If a prior is not provided for any parameter.

Returns:

A pymc.MCMC object ready to sample for this model.

inv(output, *args, **kwargs)

Compute the inverse of this model for the requested output.

Parameters:output – The output value of the model at which to compute the inverse. Returns:The input value at which the model produces output Raises ModelTypeError:  If the model is not invertable for the provided data set.

classmethod isVarnumModel()

Determines if the model represented by this class accepts a variable number of parameters (i.e. number of parameters is set when the object is created).

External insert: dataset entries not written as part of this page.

(* ===== verification/CronRpc.v ===== *)
(** The local JSON-RPC 2.0 executor of src/wukong/cron/wukong_cron_rpc.c: its
    fixed-size method registry, refined to a finite map, and the requests it
    answers. *)
From stdpp Require Import gmap strings fin_maps.
From S2P Require Import Prelude.
From S2P Require Import Slots.
From S2P Require Import World.
From S2P Require Import Json.

#[local] Open Scope string_scope.
#[local] Open Scope Z_scope.

Definition WUKONG_CRON_RPC_ERR_PARSE : Z := -32700.
Definition WUKONG_CRON_RPC_ERR_INVALID_REQUEST : Z := -32600.
Definition WUKONG_CRON_RPC_ERR_METHOD_NOT_FOUND : Z := -32601.
Definition WUKONG_CRON_RPC_ERR_INVALID_PARAMS : Z := -32602.
Definition WUKONG_CRON_RPC_ERR_INTERNAL : Z := -32603.

Definition WUKONG_CRON_RPC_MAX_METHODS : nat := 16.

(** One registry slot; [H] is the type of handler (function pointer) values. *)
Record WUKONG_CRON_RPC_ENTRY_T (H : Type) := mk_entry {
  e_method : option string; e_handler : option H }.
Arguments mk_entry {H}.
Arguments e_method {H}.
Arguments e_handler {H}.

Definition entry_zero {H} : WUKONG_CRON_RPC_ENTRY_T H := mk_entry None None.

(** A state that holds the registry and an allocator. *)
Class RpcStore (W H : Type) := {
  rpc_entries : W -> list (WUKONG_CRON_RPC_ENTRY_T H);
  rpc_set : list (WUKONG_CRON_RPC_ENTRY_T H) -> W -> W;
  rpc_alloc : W -> bool * W }.

(** A state in which registered handlers can be called. *)
Class RpcInvoke (W H : Type) := {
  rpc_invoke : H -> option cJSON -> C W (OPERATE_RET * option cJSON) }.

Section Rpc.
Context {W H : Type} `{RS : !RpcStore W H}.

Definition alloc_ok : C W bool := fun w => Some (rpc_alloc w).

(** ** Operations of the source *)

(** [None] is the -1 of the source. *)
Definition __find_method_index (entries : list (WUKONG_CRON_RPC_ENTRY_T H)) (method : string) : option nat :=
  fst <$> list_find (fun e => e_method e = Some method) entries.

Definition free_slot (entries : list (WUKONG_CRON_RPC_ENTRY_T H)) : option nat :=
  fst <$> list_find (fun e => e_method e = None) entries.

Definition wukong_cron_rpc_init : C W OPERATE_RET :=
  let* _ := cmod (rpc_set (replicate WUKONG_CRON_RPC_MAX_METHODS entry_zero)) in cret OPRT_OK.

Definition wukong_cron_rpc_deinit : C W unit :=
  let* entries := cget rpc_entries in
  cmod (rpc_set (map (fun _ => entry_zero) entries)).

Definition wukong_cron_rpc_method_register (method : option string) (handler : option H) : C W OPERATE_RET :=
  match method, handler with
  | Some method, Some handler =>
      let* entries := cget rpc_entries in
      match __find_method_index entries method with
      | Some index =>
          let* _ := cmod (rpc_set (<[index := mk_entry (Some method) (Some handler)]> entries)) in
          cret OPRT_OK
      | None =>
          match free_slot entries with
          | Some index =>
              let* ok := alloc_ok in
              if negb ok then cret OPRT_MALLOC_FAILED
              else
                let* _ := cmod (rpc_set (<[index := mk_entry (Some method) (Some handler)]> entries)) in
                cret OPRT_OK
          | None => cret OPRT_COM_ERROR
          end
      end
  | _, _ => cret OPRT_INVALID_PARM
  end.

Definition wukong_cron_rpc_method_unregister (method : option string) : C W OPERATE_RET :=
  match method with
  | Some method =>
      let* entries := cget rpc_entries in
      match __find_method_index entries method with
      | Some index =>
          let* _ := cmod (rpc_set (<[index := entry_zero]> entries)) in cret OPRT_OK
      | None => cret OPRT_NOT_FOUND
      end
  | None => cret OPRT_INVALID_PARM
  end.

(** One [ty_cJSON_Add...ToObject] call: a failed allocation leaves the object
    as it was, and no caller looks at the result. *)
Definition add_field (obj : cJSON) (name : string) (v : cJSON) : C W cJSON :=
  let* ok := alloc_ok in cret (if ok then ty_cJSON_AddItemToObject obj name v else obj).

(** The node added under "id": a copy of the request's, or null. *)
Definition __duplicate_id_or_null (id : option cJSON) : cJSON := default JNull id.

Definition __build_error_response (id : option cJSON) (code : Z) (msg : string)
    : C W (OPERATE_RET * option cJSON) :=
  let* ok1 := alloc_ok in
  let* ok2 := alloc_ok in
  if negb (ok1 && ok2) then cret (OPRT_MALLOC_FAILED, None)
  else
    let* root := add_field (JObject []) "jsonrpc" (JString "2.0") in
    let* root := add_field root "id" (__duplicate_id_or_null id) in
    let* error := add_field (JObject []) "code" (JNumber code) in
    let* error := add_field error "message" (JString msg) in
    let* root := add_field root "error" error in
    cret (OPRT_OK, Some root).

Definition __build_result_response (id : option cJSON) (result : option cJSON)
    : C W (OPERATE_RET * option cJSON) :=
  let* ok := alloc_ok in
  if negb ok then cret (OPRT_MALLOC_FAILED, None)
  else
    let* root := add_field (JObject []) "jsonrpc" (JString "2.0") in
    let* root := add_field root "id" (__duplicate_id_or_null id) in
    let* root := add_field root "result" (default (JObject []) result) in
    cret (OPRT_OK, Some root).

Context `{RI : !RpcInvoke W H} `{JT : JsonText}.

Definition jstring_is (j : option cJSON) (s : string) : bool :=
  match j with Some (JString t) => String.eqb t s | _ => false end.

(** Calling a NULL handler is undefined. *)
Definition wukong_cron_rpc_execute_json (request : option cJSON) : C W (OPERATE_RET * option cJSON) :=
  match request with
  | None => cret (OPRT_INVALID_PARM, None)
  | Some request =>
      if negb (ty_cJSON_IsObject (Some request)) then
        __build_error_response None WUKONG_CRON_RPC_ERR_INVALID_REQUEST "Invalid JSON-RPC request"
      else
        let jsonrpc := ty_cJSON_GetObjectItem request "jsonrpc" in
        if negb (ty_cJSON_IsString jsonrpc) || negb (jstring_is jsonrpc "2.0") then
          __build_error_response None WUKONG_CRON_RPC_ERR_INVALID_REQUEST "Invalid JSON-RPC version"
        else
          let id := ty_cJSON_GetObjectItem request "id" in
          if match id with
             | Some _ => negb (ty_cJSON_IsString id) && negb (ty_cJSON_IsNumber id) && negb (ty_cJSON_IsNull id)
             | None => false
             end
          then __build_error_response None WUKONG_CRON_RPC_ERR_INVALID_REQUEST "Invalid id"
          else
            match ty_cJSON_GetObjectItem request "method" with
            | Some (JString method) =>
                let params := ty_cJSON_GetObjectItem request "params" in
                if match params with Some _ => negb (ty_cJSON_IsObject params) | None => false end
                then __build_error_response id WUKONG_CRON_RPC_ERR_INVALID_PARAMS "Params must be an object"
                else
                  let* entries := cget rpc_entries in
                  match __find_method_index entries method with
                  | None => __build_error_response id WUKONG_CRON_RPC_ERR_METHOD_NOT_FOUND "Method not found"
                  | Some index =>
                      match (entries !! index) ≫= e_handler with
                      | None => fun _ => None
                      | Some handler =>
                          let* (rt, result) := rpc_invoke handler params in
                          if negb (rt =? OPRT_OK) then
                            __build_error_response id WUKONG_CRON_RPC_ERR_INTERNAL "Method execution failed"
                          else __build_result_response id result
                      end
                  end
            | _ => __build_error_response id WUKONG_CRON_RPC_ERR_INVALID_REQUEST "Missing method"
            end
  end.

Definition wukong_cron_rpc_execute_string (request_json : option string) : C W (OPERATE_RET * option string) :=
  match request_json with
  | None => cret (OPRT_INVALID_PARM, None)
  | Some text =>
      let* (rt, response) :=
        match ty_cJSON_Parse text with
        | None => __build_error_response None WUKONG_CRON_RPC_ERR_PARSE "Parse error"
        | Some request => wukong_cron_rpc_execute_json (Some request)
        end in
      if negb (rt =? OPRT_OK) then cret (rt, None)
      else
        match response ≫= ty_cJSON_PrintUnformatted with
        | None => cret (OPRT_MALLOC_FAILED, None)
        | Some s => cret (OPRT_OK, Some s)
        end
  end.

End Rpc.

(** ** The registry as a finite map *)

Section Registry.
Context {H : Type}.
Implicit Types es : list (WUKONG_CRON_RPC_ENTRY_T H).

(** A slot as a registered method: a name and a handler. *)
Definition entry_kv (e : WUKONG_CRON_RPC_ENTRY_T H) : option (string * H) :=
  match e_method e, e_handler e with Some m, Some h => Some (m, h) | _, _ => None end.

(** The abstract registry: method name to handler. *)
Definition registry_map es : gmap string H := slots_map entry_kv es.

(** A slot is free (both fields NULL) or holds a name and a handler. *)
Definition entry_wf (e : WUKONG_CRON_RPC_ENTRY_T H) : Prop :=
  e = entry_zero \/ exists m h, e = mk_entry (Some m) (Some h).

Record registry_wf es : Prop := {
  rw_length : length es = WUKONG_CRON_RPC_MAX_METHODS;
  rw_entry : forall i e, es !! i = Some e -> entry_wf e;
  rw_distinct : slots_distinct entry_kv es }.

Lemma entry_wf_kv e m : entry_wf e -> e_method e = Some m -> exists h, entry_kv e = Some (m, h).
Proof. intros [->|(m' & h & ->)]; [done|]. intros [= ->]. by exists h. Qed.

Lemma entry_kv_method e m h : entry_kv e = Some (m, h) -> e_method e = Some m.
Proof. unfold entry_kv. destruct (e_method e), (e_handler e); congruence. Qed.

Lemma registry_wf_insert es i e : registry_wf es -> entry_wf e ->
  slots_distinct entry_kv (<[i := e]> es) -> registry_wf (<[i := e]> es).
Proof.
  intros [Hlen Hwf _] He Hd. split; [by rewrite length_insert | | done].
  intros j e'. rewrite list_lookup_insert_Some. intros [(_ & <- & _)|[_ Hl]]; [done | by eapply Hwf].
Qed.

(** Looking a method up scans to the handler the map holds. *)
Lemma find_method_map es m : registry_wf es ->
  match __find_method_index es m with
  | Some i => exists h, es !! i = Some (mk_entry (Some m) (Some h)) /\ registry_map es !! m = Some h
  | None => registry_map es !! m = None
  end.
Proof.
  intros [Hlen Hwf Hd]. destruct (__find_method_index es m) as [i|] eqn:Hf.
  - apply find_index_Some in Hf as (e & Hl & Hm).
    destruct (Hwf i e Hl) as [->|(m' & h & ->)]; [done|]. cbn in Hm. injection Hm as ->.
    exists h. split; [done|]. apply slots_map_lookup; eauto.
  - apply slots_map_None; [|done]. intros i e h Hi He.
    by eapply (find_index_None _ _ Hf), entry_kv_method.
Qed.

(** Storing into slot [i], which is free or already holds the method. *)
Lemma registry_store es i m h :
  registry_wf es -> (i < length es)%nat ->
  (forall j e, j <> i -> es !! j = Some e -> e_method e <> Some m) ->
  (forall e, es !! i = Some e -> e_method e = Some m \/ e_method e = None) ->
  registry_wf (<[i := mk_entry (Some m) (Some h)]> es) /\
  registry_map (<[i := mk_entry (Some m) (Some h)]> es) = <[m := h]> (registry_map es).
Proof.
  intros Hes Hi Hother Hslot.
  destruct (slots_store entry_kv es i (mk_entry (Some m) (Some h)) m h) as [Hd' Hm]; [apply Hes|done|done| | |].
  - intros j e h' Hj Hl He. by eapply Hother, entry_kv_method.
  - intros e m' h' Hl He%entry_kv_method. apply Hslot in Hl as [?|?]; congruence.
  - split; [|done]. apply registry_wf_insert; [done| |done]. right. eauto.
Qed.

Lemma registry_clear es i m h :
  registry_wf es -> es !! i = Some (mk_entry (Some m) (Some h)) ->
  registry_wf (<[i := entry_zero]> es) /\
  registry_map (<[i := entry_zero]> es) = delete m (registry_map es).
Proof.
  intros Hes Hi. destruct (slots_clear entry_kv es i entry_zero _ m h (rw_distinct _ Hes) Hi) as [Hd' Hm]; [done..|].
  split; [|done]. apply registry_wf_insert; [done| |done]. by left.
Qed.

Lemma free_slot_None es : registry_wf es -> free_slot es = None ->
  size (registry_map es) = WUKONG_CRON_RPC_MAX_METHODS.
Proof.
  intros [Hlen Hwf Hd] Hf. rewrite <- Hlen. apply slots_map_size; [|done].
  intros i e He. destruct (Hwf i e He) as [->|(m & h & ->)]; [|by eexists].
  by destruct (find_index_None _ _ Hf i _ He).
Qed.

Lemma registry_wf_init : registry_wf (replicate WUKONG_CRON_RPC_MAX_METHODS entry_zero).
Proof.
  split.
  - apply length_replicate.
  - intros i e He. apply lookup_replicate in He as [-> _]. by left.
  - intros i j e e' m h h' He He'. apply lookup_replicate in He as [-> _]. done.
Qed.

End Registry.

Returns:True if this model has a variable number of parameters.

params None

A tuple of the parameter names. (read-only)

pardict None

A dictionary mapping parameter names to the associated values.

parvals None

The values of the parameters in the same order as params

resampleFit(x=None, y=None, xerr=None, yerr=None, bootstrap=False, modely=False, n=250, prefit=True, medianpars=False, plothist=False, **kwargs)

Estimates errors via resampling. Uses the fitData function to fit the function many times while either using the “bootstrap” technique (resampling w/replacement), monte carlo estimates for the error, or both to estimate the error in the fit.

Parameters:

• x (array-like or None) – The input data - if None, will be taken from the data attribute.
• y (array-like or None) – The output data - if None, will be taken from the data attribute.
• xerr (array-like, callable, or None) – Errors for the input data (assumed to be normally distributed), or if None, will be taken from the data. Alternatively, it can be a function that accepts the input data as the first argument and returns corresponding monte carlo sampled values.
• yerr (array-like, callable, or None) – Errors for the output data (assumed to be normally distributed), or if None, will be taken from the data. Alternatively, it can be a function that accepts the output data as the first argument and returns corresponding monte carlo sampled values.
• bootstrap (bool) – If True, the data is also resampled (with replacement).
• modely – If True, the fitting data will be generated by offseting from model values (evaluated at the x-values) instead of y-values.
• n (int) – The number of times to draw samples.
• prefit (bool) – If True, the data will be fit without resampling once before the samples are recorded.
• medianpars (bool) – If True, the median from the histogram will be set as the value for the parameter.
• plothist (bool or string) – If True, histograms will be plotted using matplotlib.pyplot.hist() for each of the parameters, or if it is a string, only the histogram for the requested parameter will be shown.

kwargs are passed into fitData

Returns:(histd,cov) where histd is a dictionary mapping parameters to their histograms and cov is the covariance matrix of the parameters in parameter order.

Note

If x, y, xerr, or yerr are provided, they do not overwrite the stored data, unlike most other methods for this class.

residuals(x=None, y=None, retdata=False)

Compute residuals of the provided data against the model. E.g. .

Parameters:

• x (array-like or None) – Input data value or None to use stored data
• y (array-like or None) – Output data value or None to use stored data
• retdata (bool) – If True, returns the data along with the model.

Returns:

Residuals of model from y or if retdata is True, a tuple (x,y,residuals).

Return type:

array-like

stdData(x=None, y=None)

Determines the standard deviation of the model from data. Data can either be provided or (by default) will be taken from the stored data.

Parameters:

• x (array-like or None) – Input data value or None to use stored data.
• y (array-like or None) – Output data value or None to use stored data.

Returns:

standard deviation of model from y

weightstype None

Determines the statistical interpretation of the weights in data. Can be:

• ‘ierror’

  Weights act as inverse errors (default)

• ‘ivar’

  Weights act as inverse variance

• ‘error’

  Weights act as errors (non-standard - this makes points with larger error bars count more towards the fit).

• ‘var’

  Weights act as variance (non-standard - this makes points with larger error bars count more towards the fit).